===== Data for this task

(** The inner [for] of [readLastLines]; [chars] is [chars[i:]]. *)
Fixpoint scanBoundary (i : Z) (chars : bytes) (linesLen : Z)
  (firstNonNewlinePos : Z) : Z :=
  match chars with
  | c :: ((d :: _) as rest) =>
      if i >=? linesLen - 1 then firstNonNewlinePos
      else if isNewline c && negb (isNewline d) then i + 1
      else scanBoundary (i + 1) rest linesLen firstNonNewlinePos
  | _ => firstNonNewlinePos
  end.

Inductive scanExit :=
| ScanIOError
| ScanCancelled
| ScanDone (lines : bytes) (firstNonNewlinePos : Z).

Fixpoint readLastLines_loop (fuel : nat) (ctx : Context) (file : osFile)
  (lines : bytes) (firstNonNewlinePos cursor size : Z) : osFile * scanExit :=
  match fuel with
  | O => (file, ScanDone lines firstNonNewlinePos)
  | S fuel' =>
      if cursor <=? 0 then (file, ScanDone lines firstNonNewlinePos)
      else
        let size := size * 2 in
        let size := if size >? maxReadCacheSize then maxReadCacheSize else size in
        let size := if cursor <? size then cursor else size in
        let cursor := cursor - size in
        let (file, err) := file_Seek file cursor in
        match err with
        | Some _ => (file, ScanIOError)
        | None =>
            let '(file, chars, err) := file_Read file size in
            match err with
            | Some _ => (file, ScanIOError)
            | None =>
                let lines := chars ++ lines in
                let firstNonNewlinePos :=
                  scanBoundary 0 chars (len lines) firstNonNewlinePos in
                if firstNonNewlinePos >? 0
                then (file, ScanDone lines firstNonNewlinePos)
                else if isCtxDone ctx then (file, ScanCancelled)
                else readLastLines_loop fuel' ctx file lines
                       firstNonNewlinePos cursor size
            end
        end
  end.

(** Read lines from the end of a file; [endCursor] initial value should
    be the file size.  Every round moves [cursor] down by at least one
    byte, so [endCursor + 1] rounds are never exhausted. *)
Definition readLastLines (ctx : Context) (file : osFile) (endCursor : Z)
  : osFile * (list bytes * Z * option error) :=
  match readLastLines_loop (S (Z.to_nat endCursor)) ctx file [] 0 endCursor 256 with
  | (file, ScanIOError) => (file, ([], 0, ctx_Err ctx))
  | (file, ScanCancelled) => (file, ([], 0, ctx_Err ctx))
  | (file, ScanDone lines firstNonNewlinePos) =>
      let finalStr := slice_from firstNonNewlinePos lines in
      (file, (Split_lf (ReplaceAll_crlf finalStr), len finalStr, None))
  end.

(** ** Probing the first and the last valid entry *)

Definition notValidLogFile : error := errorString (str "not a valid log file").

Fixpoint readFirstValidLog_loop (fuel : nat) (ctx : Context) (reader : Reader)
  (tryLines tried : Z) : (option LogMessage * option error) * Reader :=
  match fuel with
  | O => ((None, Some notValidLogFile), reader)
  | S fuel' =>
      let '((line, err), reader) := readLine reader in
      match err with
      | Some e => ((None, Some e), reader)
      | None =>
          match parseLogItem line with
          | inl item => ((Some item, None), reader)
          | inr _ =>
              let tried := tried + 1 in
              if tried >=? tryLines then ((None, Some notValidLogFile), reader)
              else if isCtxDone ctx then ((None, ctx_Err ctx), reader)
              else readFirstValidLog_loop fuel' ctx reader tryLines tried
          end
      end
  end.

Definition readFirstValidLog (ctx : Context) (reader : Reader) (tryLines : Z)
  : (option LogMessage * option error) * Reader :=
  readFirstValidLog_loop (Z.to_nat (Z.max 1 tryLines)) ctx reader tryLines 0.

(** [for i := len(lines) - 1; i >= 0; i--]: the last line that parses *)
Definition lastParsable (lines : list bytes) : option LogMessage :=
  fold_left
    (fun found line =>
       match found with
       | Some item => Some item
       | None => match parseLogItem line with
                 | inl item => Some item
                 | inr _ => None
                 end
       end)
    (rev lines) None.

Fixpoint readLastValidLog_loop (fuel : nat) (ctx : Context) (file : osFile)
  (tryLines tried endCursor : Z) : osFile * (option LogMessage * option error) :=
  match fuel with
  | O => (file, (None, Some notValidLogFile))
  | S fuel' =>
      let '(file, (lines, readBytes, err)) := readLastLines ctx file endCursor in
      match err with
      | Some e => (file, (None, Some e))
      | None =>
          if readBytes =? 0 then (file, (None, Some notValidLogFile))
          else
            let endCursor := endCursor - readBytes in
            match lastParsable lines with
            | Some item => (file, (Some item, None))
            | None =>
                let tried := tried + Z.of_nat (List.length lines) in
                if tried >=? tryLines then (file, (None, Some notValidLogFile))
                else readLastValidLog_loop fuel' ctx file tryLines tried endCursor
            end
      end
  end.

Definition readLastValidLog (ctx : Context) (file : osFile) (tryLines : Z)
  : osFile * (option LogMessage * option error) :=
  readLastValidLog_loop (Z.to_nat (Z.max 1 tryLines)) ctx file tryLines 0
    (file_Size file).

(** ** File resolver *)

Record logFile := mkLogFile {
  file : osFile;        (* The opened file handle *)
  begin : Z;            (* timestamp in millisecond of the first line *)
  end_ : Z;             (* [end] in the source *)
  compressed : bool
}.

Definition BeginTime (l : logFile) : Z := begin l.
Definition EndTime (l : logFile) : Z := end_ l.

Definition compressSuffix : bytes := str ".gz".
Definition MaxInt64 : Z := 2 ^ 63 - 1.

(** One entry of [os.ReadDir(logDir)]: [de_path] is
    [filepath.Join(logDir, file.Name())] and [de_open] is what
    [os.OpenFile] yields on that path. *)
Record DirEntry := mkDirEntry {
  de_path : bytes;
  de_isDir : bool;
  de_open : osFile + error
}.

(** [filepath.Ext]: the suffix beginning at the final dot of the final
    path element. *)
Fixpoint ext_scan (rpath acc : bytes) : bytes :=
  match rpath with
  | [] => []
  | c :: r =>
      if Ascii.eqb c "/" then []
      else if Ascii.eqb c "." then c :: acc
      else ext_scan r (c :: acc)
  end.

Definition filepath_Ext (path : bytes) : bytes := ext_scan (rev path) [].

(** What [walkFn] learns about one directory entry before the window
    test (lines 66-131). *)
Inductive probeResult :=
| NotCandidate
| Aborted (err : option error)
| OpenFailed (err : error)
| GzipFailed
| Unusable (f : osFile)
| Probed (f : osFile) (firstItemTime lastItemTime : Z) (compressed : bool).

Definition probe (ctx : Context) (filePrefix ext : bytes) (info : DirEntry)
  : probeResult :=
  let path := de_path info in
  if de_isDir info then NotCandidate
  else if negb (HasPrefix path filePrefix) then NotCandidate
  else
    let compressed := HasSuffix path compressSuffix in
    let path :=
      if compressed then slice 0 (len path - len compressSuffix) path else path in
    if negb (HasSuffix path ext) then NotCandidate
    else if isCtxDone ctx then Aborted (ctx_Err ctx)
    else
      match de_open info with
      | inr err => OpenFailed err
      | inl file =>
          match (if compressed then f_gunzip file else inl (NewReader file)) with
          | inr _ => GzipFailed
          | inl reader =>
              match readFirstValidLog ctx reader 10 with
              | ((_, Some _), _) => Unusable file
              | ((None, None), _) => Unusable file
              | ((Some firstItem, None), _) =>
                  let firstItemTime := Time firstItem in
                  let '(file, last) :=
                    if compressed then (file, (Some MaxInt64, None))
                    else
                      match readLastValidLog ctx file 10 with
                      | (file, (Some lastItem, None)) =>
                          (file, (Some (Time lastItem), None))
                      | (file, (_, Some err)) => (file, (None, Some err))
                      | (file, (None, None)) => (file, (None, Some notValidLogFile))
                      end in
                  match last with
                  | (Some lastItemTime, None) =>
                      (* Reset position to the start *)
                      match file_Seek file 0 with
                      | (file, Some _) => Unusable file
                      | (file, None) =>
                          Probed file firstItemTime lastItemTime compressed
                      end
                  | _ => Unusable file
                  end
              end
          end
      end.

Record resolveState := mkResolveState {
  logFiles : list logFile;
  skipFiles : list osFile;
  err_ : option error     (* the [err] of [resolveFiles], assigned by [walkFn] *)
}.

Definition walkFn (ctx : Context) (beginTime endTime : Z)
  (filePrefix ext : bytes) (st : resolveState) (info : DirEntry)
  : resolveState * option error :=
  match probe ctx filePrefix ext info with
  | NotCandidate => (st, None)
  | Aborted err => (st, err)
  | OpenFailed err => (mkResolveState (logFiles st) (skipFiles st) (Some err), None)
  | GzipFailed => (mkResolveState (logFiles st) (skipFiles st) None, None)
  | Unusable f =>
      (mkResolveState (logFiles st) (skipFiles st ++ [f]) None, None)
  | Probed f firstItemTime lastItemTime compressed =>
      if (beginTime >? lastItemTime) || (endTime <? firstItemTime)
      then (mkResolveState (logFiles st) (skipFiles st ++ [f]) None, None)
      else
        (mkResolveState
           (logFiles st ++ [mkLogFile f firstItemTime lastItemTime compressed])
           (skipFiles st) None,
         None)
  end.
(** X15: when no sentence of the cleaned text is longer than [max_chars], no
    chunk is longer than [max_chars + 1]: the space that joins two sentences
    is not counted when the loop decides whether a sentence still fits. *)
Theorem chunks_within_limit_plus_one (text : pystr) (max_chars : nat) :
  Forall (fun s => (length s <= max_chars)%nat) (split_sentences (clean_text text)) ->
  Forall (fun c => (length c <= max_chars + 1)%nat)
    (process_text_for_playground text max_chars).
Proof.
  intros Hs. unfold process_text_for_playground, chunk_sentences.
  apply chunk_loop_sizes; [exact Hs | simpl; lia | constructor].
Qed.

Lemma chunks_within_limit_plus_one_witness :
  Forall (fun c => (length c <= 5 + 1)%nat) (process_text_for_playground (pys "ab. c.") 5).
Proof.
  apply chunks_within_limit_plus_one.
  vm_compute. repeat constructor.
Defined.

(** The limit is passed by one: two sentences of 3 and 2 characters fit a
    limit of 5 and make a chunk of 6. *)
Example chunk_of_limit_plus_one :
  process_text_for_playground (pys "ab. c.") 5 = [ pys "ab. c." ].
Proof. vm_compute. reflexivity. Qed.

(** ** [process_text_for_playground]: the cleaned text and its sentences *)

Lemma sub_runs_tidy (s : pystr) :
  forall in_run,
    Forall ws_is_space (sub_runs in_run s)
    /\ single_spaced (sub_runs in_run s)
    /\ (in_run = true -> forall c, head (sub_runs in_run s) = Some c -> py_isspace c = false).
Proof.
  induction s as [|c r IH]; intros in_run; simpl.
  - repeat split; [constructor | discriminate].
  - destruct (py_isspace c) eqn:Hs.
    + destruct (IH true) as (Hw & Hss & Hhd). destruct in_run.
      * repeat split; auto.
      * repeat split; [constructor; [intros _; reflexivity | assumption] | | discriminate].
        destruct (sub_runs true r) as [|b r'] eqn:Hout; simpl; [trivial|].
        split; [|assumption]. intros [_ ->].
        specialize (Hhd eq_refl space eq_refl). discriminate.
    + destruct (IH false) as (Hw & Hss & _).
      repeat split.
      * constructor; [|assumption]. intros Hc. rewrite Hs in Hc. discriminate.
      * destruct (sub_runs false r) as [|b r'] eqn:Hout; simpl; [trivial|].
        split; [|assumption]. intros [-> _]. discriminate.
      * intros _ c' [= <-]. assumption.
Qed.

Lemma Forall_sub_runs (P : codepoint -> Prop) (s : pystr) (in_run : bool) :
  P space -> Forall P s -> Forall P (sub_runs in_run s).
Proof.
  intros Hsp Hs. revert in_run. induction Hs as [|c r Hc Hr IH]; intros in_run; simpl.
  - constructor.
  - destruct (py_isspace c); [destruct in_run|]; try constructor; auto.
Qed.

==========

Brief
The answer is the lines above between the line holding "inr _ => None" and the line holding "match lastParsable lines with", inclusive, each written out exactly, and no others.

Task output
                 | inr _ => None
                 end
       end)
    (rev lines) None.

Fixpoint readLastValidLog_loop (fuel : nat) (ctx : Context) (file : osFile)
  (tryLines tried endCursor : Z) : osFile * (option LogMessage * option error) :=
  match fuel with
  | O => (file, (None, Some notValidLogFile))
  | S fuel' =>
      let '(file, (lines, readBytes, err)) := readLastLines ctx file endCursor in
      match err with
      | Some e => (file, (None, Some e))
      | None =>
          if readBytes =? 0 then (file, (None, Some notValidLogFile))
          else
            let endCursor := endCursor - readBytes in
            match lastParsable lines with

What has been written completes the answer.